Records supplied START
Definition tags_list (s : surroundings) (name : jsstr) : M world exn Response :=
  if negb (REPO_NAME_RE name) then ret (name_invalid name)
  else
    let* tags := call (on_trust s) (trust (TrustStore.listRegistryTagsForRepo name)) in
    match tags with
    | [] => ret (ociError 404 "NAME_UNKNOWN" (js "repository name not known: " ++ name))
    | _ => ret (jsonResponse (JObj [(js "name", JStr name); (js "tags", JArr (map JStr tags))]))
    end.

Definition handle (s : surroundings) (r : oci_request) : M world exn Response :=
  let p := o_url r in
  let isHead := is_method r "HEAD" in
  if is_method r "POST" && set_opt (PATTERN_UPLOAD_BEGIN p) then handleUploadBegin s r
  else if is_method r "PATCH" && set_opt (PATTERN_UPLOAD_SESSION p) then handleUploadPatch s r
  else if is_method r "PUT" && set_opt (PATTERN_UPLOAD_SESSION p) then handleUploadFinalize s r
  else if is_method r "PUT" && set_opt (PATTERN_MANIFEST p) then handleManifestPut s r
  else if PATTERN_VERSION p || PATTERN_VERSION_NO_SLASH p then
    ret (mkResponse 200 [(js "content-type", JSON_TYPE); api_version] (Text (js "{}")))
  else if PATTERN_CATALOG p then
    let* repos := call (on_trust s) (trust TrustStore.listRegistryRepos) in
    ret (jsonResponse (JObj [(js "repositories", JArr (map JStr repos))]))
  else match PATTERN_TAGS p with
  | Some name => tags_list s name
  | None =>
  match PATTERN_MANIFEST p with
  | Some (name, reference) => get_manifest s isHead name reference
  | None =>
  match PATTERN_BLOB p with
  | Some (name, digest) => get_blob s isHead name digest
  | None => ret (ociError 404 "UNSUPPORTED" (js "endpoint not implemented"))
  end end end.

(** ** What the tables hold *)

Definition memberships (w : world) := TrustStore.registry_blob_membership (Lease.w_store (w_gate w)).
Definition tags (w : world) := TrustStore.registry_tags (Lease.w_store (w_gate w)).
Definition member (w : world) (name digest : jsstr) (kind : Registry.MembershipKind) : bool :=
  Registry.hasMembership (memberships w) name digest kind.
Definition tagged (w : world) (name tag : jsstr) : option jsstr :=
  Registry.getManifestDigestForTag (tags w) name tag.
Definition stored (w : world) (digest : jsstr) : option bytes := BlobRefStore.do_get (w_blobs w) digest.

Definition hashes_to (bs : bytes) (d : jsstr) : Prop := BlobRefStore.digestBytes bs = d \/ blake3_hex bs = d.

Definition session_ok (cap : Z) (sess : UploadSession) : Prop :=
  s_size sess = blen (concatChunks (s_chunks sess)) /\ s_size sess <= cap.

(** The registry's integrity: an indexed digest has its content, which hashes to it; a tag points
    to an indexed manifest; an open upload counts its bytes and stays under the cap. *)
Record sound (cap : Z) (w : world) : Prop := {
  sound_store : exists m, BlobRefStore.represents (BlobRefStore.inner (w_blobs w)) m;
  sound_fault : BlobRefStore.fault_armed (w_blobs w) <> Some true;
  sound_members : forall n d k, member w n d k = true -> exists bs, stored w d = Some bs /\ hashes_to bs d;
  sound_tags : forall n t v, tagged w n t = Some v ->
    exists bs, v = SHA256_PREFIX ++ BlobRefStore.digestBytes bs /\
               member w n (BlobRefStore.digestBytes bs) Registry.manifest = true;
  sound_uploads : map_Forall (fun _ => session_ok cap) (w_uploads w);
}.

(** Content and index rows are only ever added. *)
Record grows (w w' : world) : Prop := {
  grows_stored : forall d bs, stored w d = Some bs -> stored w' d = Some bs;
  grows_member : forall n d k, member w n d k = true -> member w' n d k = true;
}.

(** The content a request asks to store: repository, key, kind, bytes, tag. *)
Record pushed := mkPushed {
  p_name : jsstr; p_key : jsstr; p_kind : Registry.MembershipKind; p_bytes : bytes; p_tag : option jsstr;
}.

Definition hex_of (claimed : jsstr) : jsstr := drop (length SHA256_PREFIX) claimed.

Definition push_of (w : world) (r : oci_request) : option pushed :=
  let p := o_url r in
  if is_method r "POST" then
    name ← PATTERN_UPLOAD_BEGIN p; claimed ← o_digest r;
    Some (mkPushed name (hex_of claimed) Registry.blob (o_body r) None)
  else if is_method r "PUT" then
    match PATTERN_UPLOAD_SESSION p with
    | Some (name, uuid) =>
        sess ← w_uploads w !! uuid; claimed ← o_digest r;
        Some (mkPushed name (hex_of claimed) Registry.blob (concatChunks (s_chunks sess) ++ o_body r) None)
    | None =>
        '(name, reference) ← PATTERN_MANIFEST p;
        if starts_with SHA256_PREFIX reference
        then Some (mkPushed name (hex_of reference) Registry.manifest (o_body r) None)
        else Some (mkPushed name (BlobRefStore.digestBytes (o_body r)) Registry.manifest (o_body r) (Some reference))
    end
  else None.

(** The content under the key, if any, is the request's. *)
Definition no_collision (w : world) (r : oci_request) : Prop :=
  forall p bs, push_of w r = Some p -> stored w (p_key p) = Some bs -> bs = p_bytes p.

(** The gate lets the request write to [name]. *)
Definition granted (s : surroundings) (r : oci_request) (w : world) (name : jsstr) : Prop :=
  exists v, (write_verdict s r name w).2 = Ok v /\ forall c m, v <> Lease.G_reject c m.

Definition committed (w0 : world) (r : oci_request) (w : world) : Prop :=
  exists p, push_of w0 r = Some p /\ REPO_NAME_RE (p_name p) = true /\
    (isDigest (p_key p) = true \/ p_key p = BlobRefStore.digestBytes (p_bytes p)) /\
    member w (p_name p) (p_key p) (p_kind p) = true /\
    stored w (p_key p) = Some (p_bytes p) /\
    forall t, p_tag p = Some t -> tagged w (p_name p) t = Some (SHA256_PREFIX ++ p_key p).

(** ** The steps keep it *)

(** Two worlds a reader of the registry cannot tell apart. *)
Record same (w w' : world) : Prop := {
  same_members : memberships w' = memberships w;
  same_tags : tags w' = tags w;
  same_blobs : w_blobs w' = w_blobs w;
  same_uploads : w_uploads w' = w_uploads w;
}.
Records supplied END
Records supplied START
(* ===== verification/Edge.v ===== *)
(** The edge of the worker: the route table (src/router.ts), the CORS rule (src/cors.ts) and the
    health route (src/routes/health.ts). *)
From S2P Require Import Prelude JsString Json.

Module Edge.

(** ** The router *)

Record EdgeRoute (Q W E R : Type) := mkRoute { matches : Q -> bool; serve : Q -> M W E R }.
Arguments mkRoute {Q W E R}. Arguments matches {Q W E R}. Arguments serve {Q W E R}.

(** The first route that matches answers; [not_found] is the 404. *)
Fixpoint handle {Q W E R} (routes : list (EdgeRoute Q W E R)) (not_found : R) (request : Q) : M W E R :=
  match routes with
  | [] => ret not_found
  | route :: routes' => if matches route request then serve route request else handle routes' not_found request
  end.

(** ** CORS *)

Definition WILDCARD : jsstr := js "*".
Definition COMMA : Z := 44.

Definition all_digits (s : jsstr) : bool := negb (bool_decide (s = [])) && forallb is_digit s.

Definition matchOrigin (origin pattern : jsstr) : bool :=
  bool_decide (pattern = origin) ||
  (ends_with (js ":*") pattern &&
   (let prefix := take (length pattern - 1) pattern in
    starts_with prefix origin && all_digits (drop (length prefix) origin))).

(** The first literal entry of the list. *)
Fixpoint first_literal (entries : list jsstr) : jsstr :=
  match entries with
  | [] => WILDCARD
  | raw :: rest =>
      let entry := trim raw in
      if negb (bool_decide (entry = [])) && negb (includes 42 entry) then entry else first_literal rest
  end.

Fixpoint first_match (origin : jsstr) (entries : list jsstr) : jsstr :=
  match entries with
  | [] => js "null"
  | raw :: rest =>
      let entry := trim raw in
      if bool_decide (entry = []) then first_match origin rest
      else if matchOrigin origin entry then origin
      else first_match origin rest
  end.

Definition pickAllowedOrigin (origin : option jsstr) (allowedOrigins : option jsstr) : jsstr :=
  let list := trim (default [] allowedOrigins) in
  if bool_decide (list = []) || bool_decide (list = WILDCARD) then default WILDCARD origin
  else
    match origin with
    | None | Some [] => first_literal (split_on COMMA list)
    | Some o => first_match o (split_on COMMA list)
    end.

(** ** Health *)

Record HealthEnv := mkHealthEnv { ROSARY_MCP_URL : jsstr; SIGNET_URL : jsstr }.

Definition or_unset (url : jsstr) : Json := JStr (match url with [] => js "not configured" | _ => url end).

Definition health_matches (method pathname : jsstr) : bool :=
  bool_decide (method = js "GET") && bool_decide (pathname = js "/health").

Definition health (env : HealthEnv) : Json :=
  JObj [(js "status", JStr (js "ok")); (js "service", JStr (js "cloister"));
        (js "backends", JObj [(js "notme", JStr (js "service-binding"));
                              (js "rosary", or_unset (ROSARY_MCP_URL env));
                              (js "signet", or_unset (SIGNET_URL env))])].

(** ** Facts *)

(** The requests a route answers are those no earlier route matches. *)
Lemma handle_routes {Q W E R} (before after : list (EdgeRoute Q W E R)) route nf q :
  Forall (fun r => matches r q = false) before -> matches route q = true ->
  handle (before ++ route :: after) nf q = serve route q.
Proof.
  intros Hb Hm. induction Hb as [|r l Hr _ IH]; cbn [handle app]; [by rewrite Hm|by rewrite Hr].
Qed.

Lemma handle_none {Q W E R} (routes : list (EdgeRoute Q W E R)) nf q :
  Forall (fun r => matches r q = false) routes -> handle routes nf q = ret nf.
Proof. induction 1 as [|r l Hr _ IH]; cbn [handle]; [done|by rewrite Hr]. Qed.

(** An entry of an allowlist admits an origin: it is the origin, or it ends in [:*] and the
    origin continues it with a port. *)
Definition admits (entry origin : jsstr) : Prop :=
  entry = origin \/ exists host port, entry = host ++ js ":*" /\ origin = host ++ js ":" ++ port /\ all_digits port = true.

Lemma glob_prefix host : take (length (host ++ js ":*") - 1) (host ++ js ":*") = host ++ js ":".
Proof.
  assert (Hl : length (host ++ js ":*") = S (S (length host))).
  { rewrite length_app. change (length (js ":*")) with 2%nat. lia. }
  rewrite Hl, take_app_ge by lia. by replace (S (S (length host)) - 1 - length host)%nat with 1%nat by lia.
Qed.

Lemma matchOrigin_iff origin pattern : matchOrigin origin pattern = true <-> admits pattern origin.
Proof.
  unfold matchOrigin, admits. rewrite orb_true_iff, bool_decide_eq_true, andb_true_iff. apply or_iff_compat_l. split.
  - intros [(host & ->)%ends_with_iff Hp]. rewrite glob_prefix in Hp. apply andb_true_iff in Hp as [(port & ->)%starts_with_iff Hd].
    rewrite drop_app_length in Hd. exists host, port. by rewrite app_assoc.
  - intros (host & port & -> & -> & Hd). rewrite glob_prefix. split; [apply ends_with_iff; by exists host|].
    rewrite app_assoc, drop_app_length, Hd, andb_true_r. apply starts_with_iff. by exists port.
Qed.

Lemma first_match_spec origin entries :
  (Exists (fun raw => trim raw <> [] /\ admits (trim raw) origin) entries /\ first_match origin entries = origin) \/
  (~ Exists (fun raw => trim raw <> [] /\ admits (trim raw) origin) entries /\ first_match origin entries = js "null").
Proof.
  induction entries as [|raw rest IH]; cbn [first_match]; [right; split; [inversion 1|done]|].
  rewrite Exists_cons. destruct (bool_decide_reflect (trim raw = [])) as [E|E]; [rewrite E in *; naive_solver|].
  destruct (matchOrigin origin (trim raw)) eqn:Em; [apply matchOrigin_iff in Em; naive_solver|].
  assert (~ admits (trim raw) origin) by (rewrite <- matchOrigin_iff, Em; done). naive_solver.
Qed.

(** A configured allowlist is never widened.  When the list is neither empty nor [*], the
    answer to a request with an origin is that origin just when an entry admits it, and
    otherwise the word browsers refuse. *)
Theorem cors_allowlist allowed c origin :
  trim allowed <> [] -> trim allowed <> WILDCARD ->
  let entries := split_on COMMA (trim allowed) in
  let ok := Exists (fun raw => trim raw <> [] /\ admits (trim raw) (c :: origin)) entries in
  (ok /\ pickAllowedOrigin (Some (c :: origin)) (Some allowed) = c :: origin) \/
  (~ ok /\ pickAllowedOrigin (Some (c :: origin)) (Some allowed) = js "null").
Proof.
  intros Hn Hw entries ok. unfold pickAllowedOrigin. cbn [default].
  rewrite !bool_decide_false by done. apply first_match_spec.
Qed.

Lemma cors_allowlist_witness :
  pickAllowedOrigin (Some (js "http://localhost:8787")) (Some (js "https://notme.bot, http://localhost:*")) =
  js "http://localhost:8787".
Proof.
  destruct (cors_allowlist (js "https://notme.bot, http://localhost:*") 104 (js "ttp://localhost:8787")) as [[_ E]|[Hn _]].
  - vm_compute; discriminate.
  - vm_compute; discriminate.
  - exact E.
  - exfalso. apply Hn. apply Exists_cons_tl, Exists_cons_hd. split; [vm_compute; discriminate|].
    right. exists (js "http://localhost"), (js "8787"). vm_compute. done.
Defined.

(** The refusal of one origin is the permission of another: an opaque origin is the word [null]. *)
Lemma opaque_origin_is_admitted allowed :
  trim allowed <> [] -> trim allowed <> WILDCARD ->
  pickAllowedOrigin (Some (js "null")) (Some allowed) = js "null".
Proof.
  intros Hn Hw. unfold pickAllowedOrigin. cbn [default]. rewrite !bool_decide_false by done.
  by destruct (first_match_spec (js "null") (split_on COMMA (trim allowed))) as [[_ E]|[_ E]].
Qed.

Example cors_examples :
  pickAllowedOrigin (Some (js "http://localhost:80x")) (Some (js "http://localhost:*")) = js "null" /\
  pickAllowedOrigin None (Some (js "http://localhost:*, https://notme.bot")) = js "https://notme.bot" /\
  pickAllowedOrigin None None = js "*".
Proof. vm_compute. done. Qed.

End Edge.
Records supplied END
Records supplied START
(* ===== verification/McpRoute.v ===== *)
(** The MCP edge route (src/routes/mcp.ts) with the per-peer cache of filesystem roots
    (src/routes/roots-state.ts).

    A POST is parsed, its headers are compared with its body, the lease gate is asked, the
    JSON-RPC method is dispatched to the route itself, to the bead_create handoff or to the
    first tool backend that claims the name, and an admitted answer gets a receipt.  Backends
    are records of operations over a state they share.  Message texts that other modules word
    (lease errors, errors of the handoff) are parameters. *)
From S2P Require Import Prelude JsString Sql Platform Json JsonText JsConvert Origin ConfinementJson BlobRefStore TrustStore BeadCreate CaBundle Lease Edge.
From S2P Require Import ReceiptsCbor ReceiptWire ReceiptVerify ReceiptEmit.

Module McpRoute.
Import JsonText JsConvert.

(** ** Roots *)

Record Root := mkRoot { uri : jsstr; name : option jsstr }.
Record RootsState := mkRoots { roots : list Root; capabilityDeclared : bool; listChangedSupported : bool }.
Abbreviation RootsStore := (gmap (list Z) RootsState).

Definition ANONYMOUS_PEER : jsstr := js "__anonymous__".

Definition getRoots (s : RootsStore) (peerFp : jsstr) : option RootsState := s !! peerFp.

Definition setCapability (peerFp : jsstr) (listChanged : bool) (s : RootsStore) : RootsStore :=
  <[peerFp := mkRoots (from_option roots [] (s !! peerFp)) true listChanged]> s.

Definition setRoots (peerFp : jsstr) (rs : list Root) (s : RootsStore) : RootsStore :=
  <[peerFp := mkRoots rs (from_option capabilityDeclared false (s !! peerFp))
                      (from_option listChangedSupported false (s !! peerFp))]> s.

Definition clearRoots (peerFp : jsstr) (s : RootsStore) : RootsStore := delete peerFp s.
Records supplied END
Task item: Among the entries above, locate the lines containing "match PATTERN_UPLOAD_SESSION p with" and "(** Two worlds", and transcribe exactly those two lines and all lines between.

Task output:
    match PATTERN_UPLOAD_SESSION p with
    | Some (name, uuid) =>
        sess ← w_uploads w !! uuid; claimed ← o_digest r;
        Some (mkPushed name (hex_of claimed) Registry.blob (concatChunks (s_chunks sess) ++ o_body r) None)
    | None =>
        '(name, reference) ← PATTERN_MANIFEST p;
        if starts_with SHA256_PREFIX reference
        then Some (mkPushed name (hex_of reference) Registry.manifest (o_body r) None)
        else Some (mkPushed name (BlobRefStore.digestBytes (o_body r)) Registry.manifest (o_body r) (Some reference))
    end
  else None.

(** The content under the key, if any, is the request's. *)
Definition no_collision (w : world) (r : oci_request) : Prop :=
  forall p bs, push_of w r = Some p -> stored w (p_key p) = Some bs -> bs = p_bytes p.

(** The gate lets the request write to [name]. *)
Definition granted (s : surroundings) (r : oci_request) (w : world) (name : jsstr) : Prop :=
  exists v, (write_verdict s r name w).2 = Ok v /\ forall c m, v <> Lease.G_reject c m.

Definition committed (w0 : world) (r : oci_request) (w : world) : Prop :=
  exists p, push_of w0 r = Some p /\ REPO_NAME_RE (p_name p) = true /\
    (isDigest (p_key p) = true \/ p_key p = BlobRefStore.digestBytes (p_bytes p)) /\
    member w (p_name p) (p_key p) (p_kind p) = true /\
    stored w (p_key p) = Some (p_bytes p) /\
    forall t, p_tag p = Some t -> tagged w (p_name p) t = Some (SHA256_PREFIX ++ p_key p).

(** ** The steps keep it *)

(** Two worlds a reader of the registry cannot tell apart. *)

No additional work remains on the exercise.